For a person tracking the pipeline, retatrutide represents the next anticipated step. Approval timing depends on Phase 3 readouts and FDA review; nothing about Phase 2 data should be taken as a guarantee of Phase 3 results.

For a deeper look at any single comparison, see semaglutide vs tirzepatide, semaglutide vs retatrutide, or tirzepatide vs retatrutide. For mechanism context, see retatrutide mechanism of action. For the broader peptide landscape, see how weight-loss peptides compare.

References

Wilding JPH, Batterham RL, Calanna S, et al. Once-Weekly Semaglutide in Adults with Overweight or Obesity. N Engl J Med. 2021;384(11):989-1002. PMID 33567185. (STEP-1)
Jastreboff AM, Aronne LJ, Ahmad NN, et al. Tirzepatide Once Weekly for the Treatment of Obesity. N Engl J Med. 2022;387(3):205-216. PMID 35658024. (SURMOUNT-1)
Coskun T, Urva S, Roell WC, et al. LY3437943, a novel triple glucagon, GIP, and GLP-1 receptor agonist for glycemic control and weight loss: From discovery to clinical proof of concept. Cell Metab. 2022;34(9):1234-1247.e9. PMID 35985340.
Jastreboff AM, Kaplan LM, Frias JP, et al. Triple-Hormone-Receptor Agonist Retatrutide for Obesity — A Phase 2 Trial. N Engl J Med. 2023;389(6):514-526. PMID 37366315.
Rosenstock J, Frias J, Jastreboff AM, et al. Retatrutide, a GIP, GLP-1, and Glucagon Receptor Agonist, for People with Type 2 Diabetes: A Randomised, Double-Blind, Placebo and Active-Controlled, Parallel-Group, Phase 2 Trial. Lancet. 2023;402(10401):529-544. PMID 37385280.

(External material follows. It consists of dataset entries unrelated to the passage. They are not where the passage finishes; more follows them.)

(* ===== verification/Applications.v ===== *)
(** Applications ([src/accounts/views.py] and [serializers.py]): the forms with which
    players, coaches and clubs ask to be registered and members ask for a change of their
    profile.

    A form holds what the REST framework hands over for the plain columns: texts are
    trimmed, flags are read and the checks that follow from one column (presence, length,
    choices) are done.  Keys of related rows are the posted texts.  [refereeTypes] and
    [selectedClubs], which the views take apart themselves, are what [json.loads] makes of
    the posted text, whatever JSON that is; a number that is no integer stands there as its
    truth value, which is all that counts of it.  Of an uploaded file only its size and name
    matter here.  On MySQL [set] of a many-to-many relation leaves out keys without a row. *)

From Stdlib Require Import Ascii.
From S2P Require Import Prelude Store Ranking Payments GroupRegistration Text Accounts SmsCodes Membership.
Local Open Scope Z_scope.

(** ** Forms *)

(** A posted key of a related row: nothing, a text, or the number a view made of it. *)
Inductive related :=
  | NoRow
  | RowText (v : string)
  | RowId (k : Z).
(** ** Examples *)

(** A player who becomes a coach by an edit, and is then asked for nothing more. *)
Definition player_1 : Person := set_pe_role "player" (applicant "09130000001").
Definition role_db : accounts :=
  set_ac_profiles {[2 := mkProfile (Some 1) player_1 ∅]} (set_ac_users {[1 := mkUser "09130000001" None]}
    (set_ac_boards {[5 := mkBoard "Shahrekord" None]} (set_ac_next_id 30 empty_accounts))).
Definition role_start : world := mkWorld role_db [].

Definition becomes_coach (coach : option string) : any_request :=
  Apply (UpdateProfile 1 (mkEditForm (λ p, set_pe_is_coach true p) None None None None true (Some "درجه سه"%string) false None coach None [] NotPosted NotPosted "درجه سه" "")).
Definition role_run (qs : list any_request) : accounts :=
  w_db (foldl (λ w q, serve_any text String.eqb true q w) role_start qs).

Definition shown_role (s : accounts) (k : Z) : option (string * bool) :=
  (λ x, (pe_role (pf_person x), pe_is_coach (pf_person x))) <$> ac_profiles s !! k.

Example edit_makes_coach : shown_role (role_run [becomes_coach None; Account (ApproveEdit 30)]) 2 = Some ("coach"%string, true).
Proof. vm_compute. reflexivity. Qed.

(** A coach who names herself: the edit is refused, but it is there to be approved, with the flag it was sent
    with and the role of a new edit. *)
Example refused_edit_parts_them :
  shown_role (role_run [becomes_coach None; Account (ApproveEdit 30); becomes_coach (Some "2"%string); Account (ApproveEdit 31)]) 2
    = Some ("player"%string, true).
Proof. vm_compute. reflexivity. Qed.
(** ** Which competitions a user sees *)

(** [urlpatterns] has [dashboard/<role>/] before [dashboard/kyorugi/]: every path of one
    segment goes to the combined dashboard. *)
Inductive dashboard_route := CombinedRoute (role : string) | KyorugiRoute.
Definition dashboard_urls : list (string → option dashboard_route) :=
  [ (λ segment, if truthy_str segment && negb (contains "/" segment) then Some (CombinedRoute segment) else None);
    (λ segment, if String.eqb segment "kyorugi" then Some KyorugiRoute else None) ].
Definition resolve_dashboard (segment : string) : option dashboard_route := head (omap (λ u, u segment) dashboard_urls).
End dashboards.

Section competitions.
Context {P : Type} (profile_user club_user board_user : Z → option Z) (approvals : gmap Z CoachApproval).
Local Abbreviation db := (DB P).

(** [KyorugiCompetitionListView]. No column is named [registration_open], which the
    query for referees raises [FieldError] about. *)
Definition kyorugi_list (d : db) (user : Z) : result (list (Z * KyorugiCompetition)) :=
  let all := rev (rows_by_id (db_competitions d)) in
  match first_profile profile_user d (Some user) with
  | Some (_, p) =>
      if up_is_coach p || bool_decide (up_role p ∈ ["coach"; "both"]%string) then Ok all
      else if String.eqb (up_role p) "player" then
        match up_coach p with
        | Some coach => Ok (List.filter (λ kc, approved_comp approvals coach kc.1) all)
        | None => Ok []
        end
      else if String.eqb (up_role p) "referee" then Err OtherError
      else Ok all
  | None =>
      if existsb (λ k, bool_decide (club_user k = Some user)) (rows_by_id (db_clubs d)).*1 then Ok all
      else if existsb (λ k, bool_decide (board_user k = Some user)) (rows_by_id (db_boards d)).*1 then Ok all
      else Ok []
  end.

(** [DashboardKyorugiCompetitionSerializer] of the accounts: [_is_open] reads an attribute
    that the model does not have, and every exception counts as closed. *)
Definition registration_open_attribute (comp : KyorugiCompetition) : result bool := Err AttributeError.

Definition _is_open (today : Z) (kc : Z * KyorugiCompetition) : bool :=
  match registration_open_attribute kc.2 with
  | Ok open => open && (kc_registration_start kc.2 <=? today) && (today <=? kc_registration_end kc.2)
  | Err _ => false
  end.

Definition dk_get_status (today : Z) (kc : Z * KyorugiCompetition) : string :=
  if _is_open today kc then "open"
  else if today <? kc_registration_start kc.2 then "upcoming" else "past".

Definition get_coach_approved (d : db) (user : Z) (kc : Z * KyorugiCompetition) : option bool :=
  match first_profile profile_user d (Some user) with
  | Some (k, p) => if up_is_coach p then Some (approved_comp approvals k kc.1) else None
  | None => None
  end.
(* ===== verification/AdminPages.v ===== *)
(** Pages of the admin ([src/competitions/admin.py]): the form of results, the numbering
    page, the list of participants with its deletion, the approvals of coaches, and the
    forms of seminars and poomsae competitions.

    The texts a browser posts are arguments; labels of belt groups and the order of names
    in the database ([text_le]) are parameters, and pages show keys instead of rendered
    rows.  Uploaded files and Jalali dates are left out. *)

From stdpp Require Import pretty.
From Stdlib Require Import SpecFloat.
From S2P Require Import Prelude Brackets Store Points Ranking Ledger NumberingService NumberingPlan Payments GroupRegistration Text Approvals Seminars Eligibility Catalogue Reports.
Local Open Scope Z_scope.

(** ** Fields of the forms *)

(** [filter(id=v)] of a posted text: a text that is no number raises [ValueError]. *)
Definition pk_lookup (v : option string) : result (option Z) :=
  match v with
  | None => Ok None
  | Some t => match py_int (_to_en_digits t) with Some k => Ok (Some k) | None => Err ValueError end
  end.

(** A [ModelChoiceField] that is not required: no value, one of the rows, or an error. *)
Definition model_choice {A} (rows : list (Z * A)) (v : option string) : option (option Z) :=
  match v with
  | None => Some None
  | Some "" => Some None
  | Some t =>
      match py_int (_to_en_digits t) with
      | Some k => if bool_decide (k ∈ rows.*1) then Some (Some k) else None
      | None => None
      end
  end.

(** The texts of [KyorugiResultEntryForm]. *)
Record result_post := mkResultPost {
  rp_gender : option string;
  rp_only_upcoming : bool;
  rp_competition : option string;
  rp_weight_category : option string;
  rp_gold : option string;
  rp_silver : option string;
  rp_bronze1 : option string;
  rp_bronze2 : option string;
  rp_notes : string;
}.
(** ** Reverse and resolve *)

(** The arguments a route takes: numbers for [int], texts for the other converters. *)
Fixpoint typed_args (segs : list segment) (args : list arg) : Prop :=
  match segs, args with
  | [], [] => True
  | Lit _ :: segs, _ => typed_args segs args
  | Cap IntC _ :: segs, AInt z :: args => 0 ≤ z ∧ typed_args segs args
  | Cap CKey _ :: segs, AText _ :: args | Cap Str _ :: segs, AText _ :: args => typed_args segs args
  | _, _ => False
  end.

(** The arguments by the names of the route. *)
Fixpoint bind_args (segs : list segment) (args : list arg) : list (string * arg) :=
  match segs, args with
  | Cap _ name :: segs, a :: args => (name, a) :: bind_args segs args
  | Lit _ :: segs, _ => bind_args segs args
  | _, _ => []
  end.

Lemma ckey_no_slash c : ckey_char c = true → negb (Ascii.eqb c "/") = true.
Proof. destruct c as [[] [] [] [] [] [] [] []]; vm_compute; congruence. Qed.

Lemma digit_no_slash c : negb (is_none (digit c)) = true → negb (Ascii.eqb c "/") = true.
Proof. destruct c as [[] [] [] [] [] [] [] []]; vm_compute; congruence. Qed.

Lemma accepts_no_slash c s : accepts c s = true → no_slash s = true.
Proof.
  unfold accepts. intros [_ Hs]%andb_true_iff. destruct c; [|done|].
  - apply orb_true_iff in Hs as [Hs|[Hs _]%andb_true_iff].
    + rewrite all_digits_chars in Hs. revert Hs. apply all_chars_impl, digit_no_slash.
    + revert Hs. apply all_chars_impl, ckey_no_slash.
  - rewrite all_digits_chars in Hs. revert Hs. apply all_chars_impl, digit_no_slash.
Qed.

Definition lit_free (seg : segment) : bool := match seg with Lit s => no_slash s | Cap _ _ => true end.

Lemma fill_no_slash segs : forallb lit_free segs = true → ∀ args subs, fill segs args = Some subs →
  Forall (λ s, no_slash s = true) subs.
Proof.
  induction segs as [|[s|c name] segs IH]; cbn; intros Hl args subs Hf.
  - destruct args; [|done]. by injection Hf as <-.
  - apply andb_true_iff in Hl as [Hs Hl]. destruct (fill segs args) eqn:E; [|done]. injection Hf as <-. constructor; [done|]. by eapply IH.
  - destruct args as [|a args]; [done|]. destruct (accepts c (to_url a)) eqn:Ha; [|done].
    destruct (fill segs args) eqn:E; [|done]. injection Hf as <-. constructor; [by eapply accepts_no_slash|]. by eapply IH.
Qed.

Lemma split_concat subs : subs ≠ [] → Forall (λ s, no_slash s = true) subs → split_on "/" (String.concat "/" subs) = subs.
Proof.
  intros Hn. induction 1 as [|s subs Hs Hsubs IH]; [done|]. destruct subs as [|s' subs]; [by apply split_on_last|].
  change (String.concat "/" (s :: s' :: subs)) with (s ++ String "/" (String.concat "/" (s' :: subs)))%string.
  rewrite split_on_app by done. by rewrite IH.
Qed.

Lemma fill_matches segs args subs : typed_args segs args → fill segs args = Some subs →
  match_segs segs subs = Some (bind_args segs args).
Proof.
  revert args subs. induction segs as [|[s|c name] segs IH]; cbn; intros args subs Ht Hf.
  - destruct args; [|done]. by injection Hf as <-.
  - destruct (fill segs args) eqn:E; [|done]. injection Hf as <-. cbn. rewrite String.eqb_refl. by apply IH.
  - destruct args as [|a args]; [by destruct c|]. destruct (accepts c (to_url a)) eqn:Ha; [|done].
    destruct (fill segs args) eqn:E; [|done]. injection Hf as <-. cbn. rewrite Ha.
    assert (Ht' : typed_args segs args ∧ to_python c (to_url a) = a).
    { destruct c, a; cbn in *; try done. destruct Ht as [Hz Ht]. split; [done|]. by rewrite digits_pretty. }
    destruct Ht' as [Ht' ->]. by rewrite (IH args l).
Qed.

(** Whether a segment of a route matches a segment of a path. *)
Definition seg_matches (a : segment) (p : string) : bool :=
  match a with Lit s => String.eqb s p | Cap c _ => accepts c p end.
(** [DIFF_FIELDS]; the last, [profile_image], is compared on its own. *)
Definition DIFF_FIELDS : list (string * column) :=
  [ ("first_name", TextCol pe_first_name); ("last_name", TextCol pe_last_name); ("father_name", TextCol pe_father_name);
    ("birth_date", TextCol pe_birth_date); ("gender", TextCol pe_gender);
    ("province", TextCol pe_province); ("county", TextCol pe_county); ("city", TextCol pe_city); ("address", TextCol pe_address);
    ("role", TextCol pe_role); ("is_coach", FlagCol pe_is_coach); ("is_referee", FlagCol pe_is_referee);
    ("coach_level", OptCol pe_coach_level); ("coach_level_International", OptCol pe_coach_level_International);
    ("kyorogi", FlagCol pe_kyorogi); ("kyorogi_level", OptCol pe_kyorogi_level);
    ("kyorogi_level_International", OptCol pe_kyorogi_level_International);
    ("poomseh", FlagCol pe_poomseh); ("poomseh_level", OptCol pe_poomseh_level);
    ("poomseh_level_International", OptCol pe_poomseh_level_International);
    ("hanmadang", FlagCol pe_hanmadang); ("hanmadang_level", OptCol pe_hanmadang_level);
    ("hanmadang_level_International", OptCol pe_hanmadang_level_International);
    ("belt_grade", TextCol pe_belt_grade); ("belt_certificate_number", TextCol pe_belt_certificate_number);
    ("belt_certificate_date", TextCol pe_belt_certificate_date);
    ("tkd_board", RelCol pe_tkd_board); ("club", RelCol pe_club); ("coach", RelCol pe_coach) ]%string.

(** What the page says of a value, and of an image. *)
Inductive shown_value :=
  | ShownText (text : string)
  | ShownImage (file : option (string * option Z))
  | ShownClubs (names : string).

Record diff_row := mkDiffRow { df_field : string; df_old : shown_value; df_new : shown_value }.

Section diff.
Context (display : string → string → string) (related : string → Z → string) (club_text : Z → string)
  (file_size : string → option Z).

Definition _fa_bool (v : bool) : string := if v then "بله" else "خیر".

Definition or_missing (t : string) : string := if truthy_str (strip t) then strip t else "ندارد".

This page summarizes published peer-reviewed research for educational purposes. It is not medical advice. Retatrutide is an investigational drug not FDA-approved for any indication. Semaglutide and tirzepatide are FDA-approved but require physician evaluation for appropriateness. Always consult a licensed clinician before considering any treatment.